Embracing curiosity and learning about our neuroanatomy can bring us relief and foster empowerment. Take for example, what we call depression. Depression is the cluster of emotional and cognitive symptoms that sits on top of a physiological platform in the immobilization threat response. The intent of this response is to help us survive – it is trying to save us. When we can view depression as something that is fundamentally trying to be helpful, we start to change our relationship to it. Embracing depression as an active defense strategy helps us move away from the more common felt sense of hopelessness.

                 

*For more on this, see the reference list

** Stuff worth knowing about the VAGUS NERVE:

-the vagus nerve was historically cited as the pneumogastic nerve

-the name “vagus” is derived from the Latin meaning “wandering” because it wanders sending out sensory fibers from the brain stem through organs in the neck, throat, and abdomen

-the vagus nerve is also referred to as the “soul nerve”

-the vague nerve is activated in a felt sense of belonging

-the vagus nerve is the unifying organ of your entire nervous system, reaching your throat, lungs, heart, stomach, liver, spleen, kidney, pancreas, and gut

-the vagus nerve is intimately involved with how your body interacts with other bodies

-the vagus nerve is where you experience a felt sense of love, compassion, empathy, caring, dread, fear, grief, loneliness, sadness, despair, anxiety, disgust, and other things that we share as part of our common humanity

and most importantly:

-by embracing curiosity, mindfulness, somatic practices, and patience (!), you can learn to work with your vagus nerve to better soothe yourself in times of stress and learn to activate & mobilize your body on demand

~Christine

References:

Briere, J. M., & Scott, C. (2015). Principles of trauma therapy: A guide to symptoms, evaluation, and treatment (2nd ed.). Thousand Oaks, CA: Sage.

Dube.
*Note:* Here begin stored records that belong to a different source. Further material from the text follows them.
(* ===== verification/Nospec.v ===== *)
(** Speculation-safe array indexing: include/io/nospec.h. *)

From S2P Require Import Prelude.

(** array_index_mask_nospec: the shift is arithmetic, on a signed long. *)
Definition array_index_mask_nospec (index size : Z) : Z :=
  u64 (Z.lnot (s64 (index .| u64 (u64 (size - 1) - index))) ≫ 63).

Definition array_index_nospec (index size : Z) : Z :=
  index .& array_index_mask_nospec index size.

(** The inverted sign bit, spread over the word. *)
Lemma sign_mask x : uint 64 x -> u64 (Z.lnot (s64 x) ≫ 63) = if Z.testbit x 63 then 0 else 2 ^ 64 - 1.
Proof.
  intros Hx. rewrite (testbit_top 64) by done. rewrite Z.shiftr_div_pow2 by lia. unfold uint in Hx.
  unfold sgn. rewrite (Z.mod_small x) by lia. change (64 - 1) with 63. unfold Z.lnot.
  destruct (Z.leb_spec (2 ^ 63) x), (Z.ltb_spec x (2 ^ 63)); try lia.
  - by rewrite Z.div_small by lia.
  - replace (Z.pred (- x) / 2 ^ 63) with (-1); [done|].
    apply (Z.div_unique _ _ _ (Z.pred (- x) + 2 ^ 63)); lia.
Qed.

(** The mask is all ones when the index is in bounds and zero otherwise. *)
Lemma array_index_mask_spec index size : uint 64 index -> 0 < size <= 2 ^ 63 ->
  array_index_mask_nospec index size = if index <? size then 2 ^ 64 - 1 else 0.
Proof.
  intros Hi Hs. unfold array_index_mask_nospec. rewrite (wrap_small 64 (size - 1)) by lia.
  assert (uint 64 (u64 (size - 1 - index))) as Hd by (by apply uint_wrap).
  rewrite sign_mask by (by apply uint_lor). rewrite Z.lor_spec, !(testbit_top 64) by done.
  unfold uint in Hi. change (64 - 1) with 63. destruct (Z.ltb_spec index size).
  - rewrite (wrap_small 64 (size - 1 - index)) by lia.
    by rewrite !(proj2 (Z.leb_gt _ _)) by lia.
  - destruct (Z.leb_spec (2 ^ 63) index); [done|].
    replace (u64 (size - 1 - index)) with (size - 1 - index + 2 ^ 64).
    + by rewrite (proj2 (Z.leb_le _ _)) by lia.
    + unfold wrap. apply (Z.mod_unique _ _ (-1)); lia.
Qed.

Lemma nospec_index index size : uint 64 index -> 0 < size <= 2 ^ 63 ->
  array_index_nospec index size = if index <? size then index else 0.
Proof.
  intros Hi Hs. unfold array_index_nospec. rewrite array_index_mask_spec by done.
  destruct (index <? size); [|apply Z.land_0_r].
  change (2 ^ 64 - 1) with (Z.ones 64). rewrite Z.land_ones by lia. by apply wrap_small.
Qed.

(** Array_index_nospec returns an index below the size unchanged and maps any
    other index to zero, for every 64-bit index and every array size. *)
Theorem array_index_nospec_spec index size : uint 64 index -> 0 < size <= 2 ^ 63 ->
  array_index_nospec index size = if index <? size then index else 0.
Proof. apply nospec_index. Qed.

Lemma array_index_nospec_witness : array_index_nospec (2 ^ 64 - 1) 64 = 0.
Proof. rewrite array_index_nospec_spec; done. Defined.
S. R., Fairweather, D., Pearson, W. S., Felitti, V. J., Anda, R. F., & Croft, J. B. (2009).  Cumulative childhood stress and autoimmune diseases in adults.  Psychosomatic Medicine, 71, 243-250.  doi:  10.1097/PSY.0b013e3181907888

Fosha, D. (2007).  The transformative power of affect:  A model for accelerated change.  New York, NY:  Basic Books. 

Herman, J. (1992).  Trauma and recovery:  The aftermath of violence – from domestic abuse to political terror.  New York, NY:  Basic Books.

Mate, G. (2011).  When the body says no:  Understanding the stress-disease connection.  Hoboken, NJ:  John Wiley & Sons, Inc.

Menakem, R. (2017). My grandmother’s hands: Racialized trauma and the pathway to mending our hearts and bodies. Central Recovery Press, Las Vagas, NV.

Ogden, P., & Fisher, J. (2015).  Sensorimotor psychotherapy:  Interventions for trauma and attachment.  New York, NY:  W. W. Norton & Company, Inc.

Porges, S. W. (2017).  The pocket guide to polyvagal theory:  The transformative power of feeling safe (1st ed.).  New York, NY:  W. W. Norton & Company, Inc.

van der Kolk, B. A. (2014).  The body keeps the score:  Brain, mind, and body in the healing of trauma.  New York, NY:  Penguin Books.

van der Kolk, B. A., & Fisler, R. E. (1994).  Childhood abuse and neglect and the loss of self-regulation.  Bulletin of the Menninger Clinic, 58(2), 145-168.